- TASK INPUTS -
____
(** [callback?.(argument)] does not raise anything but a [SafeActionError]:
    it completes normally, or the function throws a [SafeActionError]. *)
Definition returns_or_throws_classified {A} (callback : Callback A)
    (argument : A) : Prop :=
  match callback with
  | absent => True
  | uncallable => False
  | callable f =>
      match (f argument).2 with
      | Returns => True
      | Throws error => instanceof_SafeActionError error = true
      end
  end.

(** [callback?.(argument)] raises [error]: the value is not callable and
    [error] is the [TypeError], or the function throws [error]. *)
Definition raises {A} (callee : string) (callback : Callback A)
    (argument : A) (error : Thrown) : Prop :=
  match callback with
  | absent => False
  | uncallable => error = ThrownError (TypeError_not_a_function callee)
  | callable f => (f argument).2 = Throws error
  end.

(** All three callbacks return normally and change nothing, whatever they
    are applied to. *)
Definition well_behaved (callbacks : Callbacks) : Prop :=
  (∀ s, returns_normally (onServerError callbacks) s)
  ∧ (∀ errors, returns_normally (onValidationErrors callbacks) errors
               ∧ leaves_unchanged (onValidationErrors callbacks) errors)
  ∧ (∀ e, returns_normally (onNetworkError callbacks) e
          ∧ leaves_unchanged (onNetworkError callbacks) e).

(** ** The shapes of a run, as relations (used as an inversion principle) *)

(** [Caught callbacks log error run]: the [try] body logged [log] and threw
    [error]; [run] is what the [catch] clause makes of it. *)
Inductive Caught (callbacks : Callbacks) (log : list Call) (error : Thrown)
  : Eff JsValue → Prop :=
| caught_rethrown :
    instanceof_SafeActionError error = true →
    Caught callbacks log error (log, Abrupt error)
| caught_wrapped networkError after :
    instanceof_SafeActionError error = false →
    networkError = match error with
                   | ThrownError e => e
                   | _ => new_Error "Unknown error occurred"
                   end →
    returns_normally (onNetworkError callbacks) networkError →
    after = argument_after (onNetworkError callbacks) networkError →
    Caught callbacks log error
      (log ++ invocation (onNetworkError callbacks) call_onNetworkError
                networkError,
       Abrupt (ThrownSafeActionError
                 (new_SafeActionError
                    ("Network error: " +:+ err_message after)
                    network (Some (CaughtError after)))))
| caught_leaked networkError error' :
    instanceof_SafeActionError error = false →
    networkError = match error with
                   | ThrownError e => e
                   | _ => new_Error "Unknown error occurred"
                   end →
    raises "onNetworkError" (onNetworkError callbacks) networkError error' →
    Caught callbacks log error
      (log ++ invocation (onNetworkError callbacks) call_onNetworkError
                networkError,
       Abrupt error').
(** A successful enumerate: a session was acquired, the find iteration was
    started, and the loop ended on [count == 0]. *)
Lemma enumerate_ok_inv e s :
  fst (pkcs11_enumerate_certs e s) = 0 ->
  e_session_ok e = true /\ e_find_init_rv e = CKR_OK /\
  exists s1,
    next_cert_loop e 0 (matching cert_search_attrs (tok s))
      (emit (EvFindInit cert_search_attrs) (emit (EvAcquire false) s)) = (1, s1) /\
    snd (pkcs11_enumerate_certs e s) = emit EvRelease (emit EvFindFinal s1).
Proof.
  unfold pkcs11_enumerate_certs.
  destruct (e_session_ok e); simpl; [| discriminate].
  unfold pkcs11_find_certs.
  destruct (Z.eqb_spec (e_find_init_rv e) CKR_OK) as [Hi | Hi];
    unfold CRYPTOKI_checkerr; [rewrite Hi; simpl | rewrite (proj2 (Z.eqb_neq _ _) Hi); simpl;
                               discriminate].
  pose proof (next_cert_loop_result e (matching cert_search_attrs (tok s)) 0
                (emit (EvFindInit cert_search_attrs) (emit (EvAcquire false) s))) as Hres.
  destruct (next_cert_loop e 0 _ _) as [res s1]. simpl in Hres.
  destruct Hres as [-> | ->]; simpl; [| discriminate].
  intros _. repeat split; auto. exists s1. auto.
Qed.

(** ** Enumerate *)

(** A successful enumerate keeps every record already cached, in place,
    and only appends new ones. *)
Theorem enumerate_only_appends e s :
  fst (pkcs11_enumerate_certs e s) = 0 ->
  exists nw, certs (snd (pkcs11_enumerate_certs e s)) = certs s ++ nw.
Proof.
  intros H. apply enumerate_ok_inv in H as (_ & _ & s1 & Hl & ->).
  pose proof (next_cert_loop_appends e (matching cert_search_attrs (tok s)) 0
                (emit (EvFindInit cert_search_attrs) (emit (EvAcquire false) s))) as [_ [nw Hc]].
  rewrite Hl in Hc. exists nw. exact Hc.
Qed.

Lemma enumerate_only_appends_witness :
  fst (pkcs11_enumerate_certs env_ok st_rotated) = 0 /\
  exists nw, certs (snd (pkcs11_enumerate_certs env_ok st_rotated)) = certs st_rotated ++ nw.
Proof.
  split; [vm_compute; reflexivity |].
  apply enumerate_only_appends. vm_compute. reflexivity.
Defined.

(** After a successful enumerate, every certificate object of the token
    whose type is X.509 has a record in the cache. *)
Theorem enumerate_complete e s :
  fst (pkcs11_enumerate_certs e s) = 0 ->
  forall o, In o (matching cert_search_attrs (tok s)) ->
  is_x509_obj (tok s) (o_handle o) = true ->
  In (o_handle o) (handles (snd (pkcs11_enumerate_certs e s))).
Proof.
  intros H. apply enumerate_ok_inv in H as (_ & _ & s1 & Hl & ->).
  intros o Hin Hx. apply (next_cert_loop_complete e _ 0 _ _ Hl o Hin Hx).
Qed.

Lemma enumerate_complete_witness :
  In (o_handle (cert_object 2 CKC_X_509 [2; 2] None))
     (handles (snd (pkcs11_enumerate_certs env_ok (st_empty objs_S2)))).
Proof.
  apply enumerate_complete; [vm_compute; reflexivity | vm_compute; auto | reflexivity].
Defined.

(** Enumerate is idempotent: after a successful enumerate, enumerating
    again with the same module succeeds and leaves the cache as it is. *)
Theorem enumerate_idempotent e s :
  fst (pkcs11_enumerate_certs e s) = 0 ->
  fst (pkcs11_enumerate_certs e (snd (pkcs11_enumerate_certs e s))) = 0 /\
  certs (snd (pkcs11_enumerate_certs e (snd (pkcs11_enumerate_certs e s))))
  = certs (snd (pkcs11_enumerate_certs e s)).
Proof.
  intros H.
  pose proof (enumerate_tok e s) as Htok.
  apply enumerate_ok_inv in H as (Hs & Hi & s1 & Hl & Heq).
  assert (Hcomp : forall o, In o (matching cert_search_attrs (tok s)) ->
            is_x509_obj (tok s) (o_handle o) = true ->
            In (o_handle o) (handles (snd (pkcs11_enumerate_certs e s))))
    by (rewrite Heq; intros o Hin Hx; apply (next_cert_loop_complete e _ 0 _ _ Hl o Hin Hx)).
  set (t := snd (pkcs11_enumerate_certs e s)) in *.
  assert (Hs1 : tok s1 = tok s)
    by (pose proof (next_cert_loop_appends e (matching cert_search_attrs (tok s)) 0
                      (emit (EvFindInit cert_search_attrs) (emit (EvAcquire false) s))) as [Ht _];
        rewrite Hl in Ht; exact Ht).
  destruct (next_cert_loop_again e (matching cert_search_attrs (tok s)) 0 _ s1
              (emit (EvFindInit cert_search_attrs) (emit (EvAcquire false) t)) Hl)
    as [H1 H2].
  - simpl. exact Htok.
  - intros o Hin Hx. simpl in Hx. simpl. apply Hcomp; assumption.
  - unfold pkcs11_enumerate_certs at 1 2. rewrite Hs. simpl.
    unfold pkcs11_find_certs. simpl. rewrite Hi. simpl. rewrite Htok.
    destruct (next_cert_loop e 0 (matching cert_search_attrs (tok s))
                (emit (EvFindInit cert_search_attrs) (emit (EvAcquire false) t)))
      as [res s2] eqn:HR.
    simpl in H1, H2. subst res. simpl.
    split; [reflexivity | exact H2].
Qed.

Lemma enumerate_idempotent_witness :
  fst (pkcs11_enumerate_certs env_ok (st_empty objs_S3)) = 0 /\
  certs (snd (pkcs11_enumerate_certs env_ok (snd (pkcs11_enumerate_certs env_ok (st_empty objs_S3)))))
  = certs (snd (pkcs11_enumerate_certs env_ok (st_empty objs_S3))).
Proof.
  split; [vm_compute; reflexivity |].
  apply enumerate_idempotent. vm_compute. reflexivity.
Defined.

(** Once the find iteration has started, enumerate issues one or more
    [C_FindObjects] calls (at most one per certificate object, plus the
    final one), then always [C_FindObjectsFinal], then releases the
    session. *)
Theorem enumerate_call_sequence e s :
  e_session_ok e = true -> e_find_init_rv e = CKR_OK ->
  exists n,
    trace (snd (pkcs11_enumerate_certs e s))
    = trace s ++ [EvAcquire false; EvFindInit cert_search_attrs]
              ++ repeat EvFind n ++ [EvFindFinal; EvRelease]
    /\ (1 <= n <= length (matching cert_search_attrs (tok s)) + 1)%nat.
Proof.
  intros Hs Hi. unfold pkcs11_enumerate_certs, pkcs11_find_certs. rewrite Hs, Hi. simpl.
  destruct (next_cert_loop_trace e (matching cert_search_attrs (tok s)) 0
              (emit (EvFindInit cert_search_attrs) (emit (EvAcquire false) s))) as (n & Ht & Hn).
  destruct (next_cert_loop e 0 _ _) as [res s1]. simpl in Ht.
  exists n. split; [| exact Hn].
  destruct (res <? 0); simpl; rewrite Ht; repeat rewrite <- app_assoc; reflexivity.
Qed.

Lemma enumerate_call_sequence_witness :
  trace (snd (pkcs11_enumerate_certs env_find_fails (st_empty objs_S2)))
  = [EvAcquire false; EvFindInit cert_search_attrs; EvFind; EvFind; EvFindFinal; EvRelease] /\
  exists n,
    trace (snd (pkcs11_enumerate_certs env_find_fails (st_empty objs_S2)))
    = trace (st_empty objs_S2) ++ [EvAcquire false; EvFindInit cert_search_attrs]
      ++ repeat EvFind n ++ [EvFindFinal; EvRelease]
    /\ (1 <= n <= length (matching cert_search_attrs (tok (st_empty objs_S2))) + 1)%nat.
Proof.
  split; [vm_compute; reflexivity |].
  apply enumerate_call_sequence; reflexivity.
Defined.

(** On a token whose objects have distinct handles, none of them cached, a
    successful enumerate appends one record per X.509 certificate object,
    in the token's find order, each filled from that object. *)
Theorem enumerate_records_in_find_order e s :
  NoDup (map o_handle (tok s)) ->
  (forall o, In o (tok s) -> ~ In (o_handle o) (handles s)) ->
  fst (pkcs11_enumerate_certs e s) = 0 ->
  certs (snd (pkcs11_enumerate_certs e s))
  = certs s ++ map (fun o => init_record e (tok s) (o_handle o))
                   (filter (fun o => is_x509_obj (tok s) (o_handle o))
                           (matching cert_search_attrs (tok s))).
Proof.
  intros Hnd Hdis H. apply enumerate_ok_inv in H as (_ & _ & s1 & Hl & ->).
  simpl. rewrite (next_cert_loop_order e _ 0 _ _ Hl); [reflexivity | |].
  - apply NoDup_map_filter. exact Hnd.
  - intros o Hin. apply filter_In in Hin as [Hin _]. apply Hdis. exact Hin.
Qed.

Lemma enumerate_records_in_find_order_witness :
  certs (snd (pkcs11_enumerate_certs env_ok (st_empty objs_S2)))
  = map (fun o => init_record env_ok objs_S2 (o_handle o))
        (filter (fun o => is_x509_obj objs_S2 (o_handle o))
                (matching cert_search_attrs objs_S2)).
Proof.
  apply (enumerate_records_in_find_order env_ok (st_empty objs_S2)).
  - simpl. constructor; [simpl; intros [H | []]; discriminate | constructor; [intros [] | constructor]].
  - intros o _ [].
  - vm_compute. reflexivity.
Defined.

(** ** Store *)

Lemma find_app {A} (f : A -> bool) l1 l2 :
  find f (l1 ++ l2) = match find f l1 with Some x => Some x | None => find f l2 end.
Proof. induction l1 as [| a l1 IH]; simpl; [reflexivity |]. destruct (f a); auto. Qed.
____
- DIRECTIONS -
From the data, pick out every line that includes "Lemma".

- SOLUTION -
Lemma enumerate_ok_inv e s :
Lemma enumerate_only_appends_witness :
Lemma enumerate_complete_witness :
Lemma enumerate_idempotent_witness :
Lemma enumerate_call_sequence_witness :
Lemma enumerate_records_in_find_order_witness :
Lemma find_app {A} (f : A -> bool) l1 l2 :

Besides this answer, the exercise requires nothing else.